=== INPUT ===
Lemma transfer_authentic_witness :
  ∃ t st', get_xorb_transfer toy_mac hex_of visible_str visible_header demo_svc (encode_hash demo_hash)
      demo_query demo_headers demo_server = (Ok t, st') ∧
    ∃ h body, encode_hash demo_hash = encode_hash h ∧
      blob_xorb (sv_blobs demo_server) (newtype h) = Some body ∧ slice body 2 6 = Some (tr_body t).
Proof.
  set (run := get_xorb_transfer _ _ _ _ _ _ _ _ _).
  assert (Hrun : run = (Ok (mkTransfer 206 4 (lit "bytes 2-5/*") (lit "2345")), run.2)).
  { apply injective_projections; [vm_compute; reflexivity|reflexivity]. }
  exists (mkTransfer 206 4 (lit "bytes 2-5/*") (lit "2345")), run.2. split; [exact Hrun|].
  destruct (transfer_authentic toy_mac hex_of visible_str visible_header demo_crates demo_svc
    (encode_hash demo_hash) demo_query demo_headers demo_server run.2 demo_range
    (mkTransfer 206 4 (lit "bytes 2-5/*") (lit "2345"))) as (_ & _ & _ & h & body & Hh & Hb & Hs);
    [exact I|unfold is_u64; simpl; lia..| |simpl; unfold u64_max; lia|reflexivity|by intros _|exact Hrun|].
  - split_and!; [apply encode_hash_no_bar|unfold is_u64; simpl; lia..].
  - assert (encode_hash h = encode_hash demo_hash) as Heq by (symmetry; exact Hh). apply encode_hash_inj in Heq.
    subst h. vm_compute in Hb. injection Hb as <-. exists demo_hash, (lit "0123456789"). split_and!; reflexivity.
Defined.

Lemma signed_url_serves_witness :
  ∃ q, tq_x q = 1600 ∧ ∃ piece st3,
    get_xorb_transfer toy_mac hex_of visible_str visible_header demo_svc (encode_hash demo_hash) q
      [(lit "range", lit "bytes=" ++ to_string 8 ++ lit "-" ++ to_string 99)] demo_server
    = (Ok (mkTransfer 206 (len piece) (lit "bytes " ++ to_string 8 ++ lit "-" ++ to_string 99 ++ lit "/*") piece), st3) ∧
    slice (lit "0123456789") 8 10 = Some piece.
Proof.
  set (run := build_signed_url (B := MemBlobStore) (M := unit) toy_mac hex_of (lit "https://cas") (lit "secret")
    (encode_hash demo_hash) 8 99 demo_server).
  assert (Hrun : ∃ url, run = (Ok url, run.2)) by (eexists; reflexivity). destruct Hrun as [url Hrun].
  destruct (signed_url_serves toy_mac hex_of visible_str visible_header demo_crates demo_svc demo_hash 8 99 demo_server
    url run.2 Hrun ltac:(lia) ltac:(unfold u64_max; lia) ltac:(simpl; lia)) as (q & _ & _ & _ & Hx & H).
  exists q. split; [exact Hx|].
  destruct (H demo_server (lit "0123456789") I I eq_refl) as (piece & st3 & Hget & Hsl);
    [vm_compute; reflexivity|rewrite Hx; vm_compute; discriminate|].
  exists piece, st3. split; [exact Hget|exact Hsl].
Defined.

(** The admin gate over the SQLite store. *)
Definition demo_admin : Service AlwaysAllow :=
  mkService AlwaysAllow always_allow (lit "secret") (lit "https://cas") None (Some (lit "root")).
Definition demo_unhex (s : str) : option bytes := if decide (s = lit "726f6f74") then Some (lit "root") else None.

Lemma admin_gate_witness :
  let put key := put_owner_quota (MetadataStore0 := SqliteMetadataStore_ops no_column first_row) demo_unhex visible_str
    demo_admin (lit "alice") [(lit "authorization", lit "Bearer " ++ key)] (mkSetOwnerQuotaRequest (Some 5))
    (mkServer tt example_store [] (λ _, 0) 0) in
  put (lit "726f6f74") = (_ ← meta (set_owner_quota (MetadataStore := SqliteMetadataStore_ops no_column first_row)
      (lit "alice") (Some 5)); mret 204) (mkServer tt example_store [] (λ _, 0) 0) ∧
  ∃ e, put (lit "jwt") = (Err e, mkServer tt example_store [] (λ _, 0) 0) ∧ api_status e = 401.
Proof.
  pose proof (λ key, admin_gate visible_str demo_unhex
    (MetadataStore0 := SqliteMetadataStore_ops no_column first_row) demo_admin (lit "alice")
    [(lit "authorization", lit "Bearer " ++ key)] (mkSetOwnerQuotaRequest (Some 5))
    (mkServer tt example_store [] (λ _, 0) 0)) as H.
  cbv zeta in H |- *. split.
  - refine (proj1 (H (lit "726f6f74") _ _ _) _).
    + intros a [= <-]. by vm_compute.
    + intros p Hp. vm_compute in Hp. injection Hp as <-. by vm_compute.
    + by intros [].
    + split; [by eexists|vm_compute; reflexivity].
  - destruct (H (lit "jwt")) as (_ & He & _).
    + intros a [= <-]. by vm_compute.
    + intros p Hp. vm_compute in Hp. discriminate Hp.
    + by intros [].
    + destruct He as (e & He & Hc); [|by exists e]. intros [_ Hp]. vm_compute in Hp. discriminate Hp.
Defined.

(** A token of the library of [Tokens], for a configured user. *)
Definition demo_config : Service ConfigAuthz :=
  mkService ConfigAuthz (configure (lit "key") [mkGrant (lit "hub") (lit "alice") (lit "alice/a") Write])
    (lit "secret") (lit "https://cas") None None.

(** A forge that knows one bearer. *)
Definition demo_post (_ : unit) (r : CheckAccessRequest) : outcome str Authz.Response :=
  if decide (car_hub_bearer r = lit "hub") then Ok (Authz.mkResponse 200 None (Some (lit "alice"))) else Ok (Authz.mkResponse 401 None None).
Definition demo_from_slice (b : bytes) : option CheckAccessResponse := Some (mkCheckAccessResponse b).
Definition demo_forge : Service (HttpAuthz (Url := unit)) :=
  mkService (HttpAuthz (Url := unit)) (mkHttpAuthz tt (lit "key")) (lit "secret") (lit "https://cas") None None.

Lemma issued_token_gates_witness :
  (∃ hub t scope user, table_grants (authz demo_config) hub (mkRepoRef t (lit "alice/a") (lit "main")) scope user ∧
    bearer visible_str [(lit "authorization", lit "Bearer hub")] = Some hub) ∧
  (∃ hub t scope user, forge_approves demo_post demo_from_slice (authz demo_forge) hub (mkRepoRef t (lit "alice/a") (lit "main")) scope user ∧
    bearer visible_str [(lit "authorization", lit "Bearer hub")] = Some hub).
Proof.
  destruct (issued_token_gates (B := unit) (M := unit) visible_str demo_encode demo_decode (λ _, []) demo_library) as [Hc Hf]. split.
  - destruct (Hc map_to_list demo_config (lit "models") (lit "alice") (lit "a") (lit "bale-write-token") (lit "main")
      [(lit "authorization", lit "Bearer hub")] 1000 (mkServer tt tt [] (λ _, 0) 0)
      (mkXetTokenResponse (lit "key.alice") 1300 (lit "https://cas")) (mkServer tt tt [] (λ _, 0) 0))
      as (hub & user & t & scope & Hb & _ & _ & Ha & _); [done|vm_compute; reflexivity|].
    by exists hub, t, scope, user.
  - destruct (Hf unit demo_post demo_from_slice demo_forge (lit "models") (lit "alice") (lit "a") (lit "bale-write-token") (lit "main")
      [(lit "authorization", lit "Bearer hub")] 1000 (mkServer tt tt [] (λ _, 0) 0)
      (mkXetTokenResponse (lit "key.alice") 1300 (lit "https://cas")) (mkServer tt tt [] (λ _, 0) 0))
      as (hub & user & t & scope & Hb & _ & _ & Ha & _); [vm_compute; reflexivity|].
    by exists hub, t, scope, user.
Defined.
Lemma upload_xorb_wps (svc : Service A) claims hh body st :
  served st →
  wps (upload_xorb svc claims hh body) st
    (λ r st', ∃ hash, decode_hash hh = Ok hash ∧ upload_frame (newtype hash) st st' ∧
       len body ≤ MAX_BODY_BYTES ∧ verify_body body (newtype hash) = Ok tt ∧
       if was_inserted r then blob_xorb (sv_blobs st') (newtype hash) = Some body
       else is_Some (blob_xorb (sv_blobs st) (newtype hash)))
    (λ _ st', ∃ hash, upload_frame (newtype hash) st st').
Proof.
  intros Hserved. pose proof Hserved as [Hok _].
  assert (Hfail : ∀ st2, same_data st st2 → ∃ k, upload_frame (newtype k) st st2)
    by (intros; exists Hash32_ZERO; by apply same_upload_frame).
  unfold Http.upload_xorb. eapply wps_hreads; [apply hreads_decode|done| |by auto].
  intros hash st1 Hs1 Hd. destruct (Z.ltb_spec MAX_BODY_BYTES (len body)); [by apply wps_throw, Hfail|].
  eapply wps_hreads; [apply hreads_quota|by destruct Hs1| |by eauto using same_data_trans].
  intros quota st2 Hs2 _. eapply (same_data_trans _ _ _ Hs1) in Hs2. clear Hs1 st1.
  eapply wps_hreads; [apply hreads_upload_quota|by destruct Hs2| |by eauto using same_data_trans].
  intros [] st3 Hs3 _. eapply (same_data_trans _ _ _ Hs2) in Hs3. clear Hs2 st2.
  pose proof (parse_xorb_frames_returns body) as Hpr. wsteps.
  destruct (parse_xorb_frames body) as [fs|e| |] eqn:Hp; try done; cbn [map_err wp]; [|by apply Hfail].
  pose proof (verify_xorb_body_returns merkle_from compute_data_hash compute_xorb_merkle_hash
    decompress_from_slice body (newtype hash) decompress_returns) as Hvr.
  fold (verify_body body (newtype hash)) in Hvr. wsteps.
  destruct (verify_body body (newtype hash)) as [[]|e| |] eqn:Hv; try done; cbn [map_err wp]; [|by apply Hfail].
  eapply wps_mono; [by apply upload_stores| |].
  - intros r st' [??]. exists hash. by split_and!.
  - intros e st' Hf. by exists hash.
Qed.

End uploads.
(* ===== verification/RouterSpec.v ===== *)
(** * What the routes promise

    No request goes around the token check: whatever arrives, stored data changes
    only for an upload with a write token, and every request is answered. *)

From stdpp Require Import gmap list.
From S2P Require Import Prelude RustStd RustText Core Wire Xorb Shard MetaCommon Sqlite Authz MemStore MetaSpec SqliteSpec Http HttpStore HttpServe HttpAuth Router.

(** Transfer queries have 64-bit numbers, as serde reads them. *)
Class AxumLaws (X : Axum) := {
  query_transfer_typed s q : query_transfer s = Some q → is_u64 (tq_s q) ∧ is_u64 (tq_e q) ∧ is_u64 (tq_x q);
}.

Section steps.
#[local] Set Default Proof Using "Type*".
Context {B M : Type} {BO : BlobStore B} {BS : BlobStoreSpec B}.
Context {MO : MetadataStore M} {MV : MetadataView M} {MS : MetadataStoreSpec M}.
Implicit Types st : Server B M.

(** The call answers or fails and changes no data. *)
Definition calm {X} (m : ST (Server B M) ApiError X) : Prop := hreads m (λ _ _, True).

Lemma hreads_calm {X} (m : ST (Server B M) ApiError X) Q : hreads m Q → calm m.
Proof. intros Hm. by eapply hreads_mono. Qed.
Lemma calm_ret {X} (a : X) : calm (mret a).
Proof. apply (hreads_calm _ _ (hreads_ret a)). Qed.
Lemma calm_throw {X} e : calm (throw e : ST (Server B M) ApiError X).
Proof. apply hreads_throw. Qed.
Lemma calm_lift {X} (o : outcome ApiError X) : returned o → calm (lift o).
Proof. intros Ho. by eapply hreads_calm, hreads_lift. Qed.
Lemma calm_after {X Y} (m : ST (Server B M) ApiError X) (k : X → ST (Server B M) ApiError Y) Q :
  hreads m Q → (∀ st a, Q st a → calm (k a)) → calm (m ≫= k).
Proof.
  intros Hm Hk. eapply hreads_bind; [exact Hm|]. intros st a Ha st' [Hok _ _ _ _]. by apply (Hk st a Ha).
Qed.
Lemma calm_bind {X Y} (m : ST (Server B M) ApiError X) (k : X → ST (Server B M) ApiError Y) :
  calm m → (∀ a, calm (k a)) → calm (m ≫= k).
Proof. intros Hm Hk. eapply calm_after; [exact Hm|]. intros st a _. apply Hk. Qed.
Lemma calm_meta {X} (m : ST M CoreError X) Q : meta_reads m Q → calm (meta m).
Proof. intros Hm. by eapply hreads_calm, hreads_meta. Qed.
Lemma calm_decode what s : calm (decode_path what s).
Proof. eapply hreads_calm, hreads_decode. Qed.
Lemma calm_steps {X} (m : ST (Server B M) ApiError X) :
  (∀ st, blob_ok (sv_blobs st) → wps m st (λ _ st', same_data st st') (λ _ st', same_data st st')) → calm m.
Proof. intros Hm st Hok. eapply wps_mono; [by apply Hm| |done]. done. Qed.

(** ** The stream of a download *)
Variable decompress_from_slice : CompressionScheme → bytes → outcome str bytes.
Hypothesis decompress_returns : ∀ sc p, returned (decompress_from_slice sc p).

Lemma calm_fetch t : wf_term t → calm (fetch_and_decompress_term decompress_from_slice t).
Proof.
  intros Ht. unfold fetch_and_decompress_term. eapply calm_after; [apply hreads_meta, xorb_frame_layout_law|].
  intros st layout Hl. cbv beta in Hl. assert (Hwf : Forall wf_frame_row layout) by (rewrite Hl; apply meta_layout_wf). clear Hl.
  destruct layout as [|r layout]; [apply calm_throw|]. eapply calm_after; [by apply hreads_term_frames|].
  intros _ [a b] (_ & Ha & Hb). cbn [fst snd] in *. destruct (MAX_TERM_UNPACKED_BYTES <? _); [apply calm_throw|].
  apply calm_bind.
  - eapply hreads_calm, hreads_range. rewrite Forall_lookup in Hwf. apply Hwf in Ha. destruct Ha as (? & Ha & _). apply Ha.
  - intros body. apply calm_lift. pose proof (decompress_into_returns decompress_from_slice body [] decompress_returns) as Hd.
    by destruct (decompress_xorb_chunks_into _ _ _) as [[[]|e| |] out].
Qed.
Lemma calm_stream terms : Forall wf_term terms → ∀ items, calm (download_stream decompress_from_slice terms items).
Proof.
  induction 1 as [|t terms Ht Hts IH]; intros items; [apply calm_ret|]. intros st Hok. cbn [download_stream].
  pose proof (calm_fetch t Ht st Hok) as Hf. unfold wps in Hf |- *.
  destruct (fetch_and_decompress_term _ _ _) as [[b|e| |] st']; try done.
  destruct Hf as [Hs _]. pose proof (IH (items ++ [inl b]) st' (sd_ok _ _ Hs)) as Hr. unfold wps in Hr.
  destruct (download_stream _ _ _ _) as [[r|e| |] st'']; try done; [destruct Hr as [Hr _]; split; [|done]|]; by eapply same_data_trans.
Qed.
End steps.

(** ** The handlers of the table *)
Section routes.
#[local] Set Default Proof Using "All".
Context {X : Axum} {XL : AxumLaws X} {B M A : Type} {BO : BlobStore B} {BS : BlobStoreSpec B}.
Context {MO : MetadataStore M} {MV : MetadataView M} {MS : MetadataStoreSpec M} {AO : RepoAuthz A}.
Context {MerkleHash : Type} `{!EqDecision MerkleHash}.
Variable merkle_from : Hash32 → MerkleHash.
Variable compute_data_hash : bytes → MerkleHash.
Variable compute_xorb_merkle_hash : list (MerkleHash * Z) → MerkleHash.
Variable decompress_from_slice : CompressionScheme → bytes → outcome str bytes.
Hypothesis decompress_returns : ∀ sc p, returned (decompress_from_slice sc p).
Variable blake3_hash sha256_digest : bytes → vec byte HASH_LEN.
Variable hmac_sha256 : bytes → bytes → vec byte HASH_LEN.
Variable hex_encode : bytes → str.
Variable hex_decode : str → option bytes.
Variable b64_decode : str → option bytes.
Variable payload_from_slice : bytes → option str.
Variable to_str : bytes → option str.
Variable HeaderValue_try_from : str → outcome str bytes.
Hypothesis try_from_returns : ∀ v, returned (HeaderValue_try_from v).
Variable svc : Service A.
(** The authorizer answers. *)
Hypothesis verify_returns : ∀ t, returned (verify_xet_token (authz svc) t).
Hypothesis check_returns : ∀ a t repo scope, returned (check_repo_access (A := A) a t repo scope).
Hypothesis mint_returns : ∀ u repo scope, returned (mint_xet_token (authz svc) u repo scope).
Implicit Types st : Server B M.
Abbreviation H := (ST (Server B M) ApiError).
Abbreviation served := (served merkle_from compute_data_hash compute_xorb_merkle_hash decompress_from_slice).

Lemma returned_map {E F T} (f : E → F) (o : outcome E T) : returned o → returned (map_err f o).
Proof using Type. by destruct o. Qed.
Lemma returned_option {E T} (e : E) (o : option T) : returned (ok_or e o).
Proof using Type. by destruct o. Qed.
===
PROBLEM DESCRIPTION.
Above are the records; from them, give again exactly the lines from the one containing "Lemma calm_fetch t" through the one containing "intros Ht. unfold", both included.

RESULT FOR THIS TASK.
Lemma calm_fetch t : wf_term t → calm (fetch_and_decompress_term decompress_from_slice t).
Proof.
  intros Ht. unfold fetch_and_decompress_term. eapply calm_after; [apply hreads_meta, xorb_frame_layout_law|].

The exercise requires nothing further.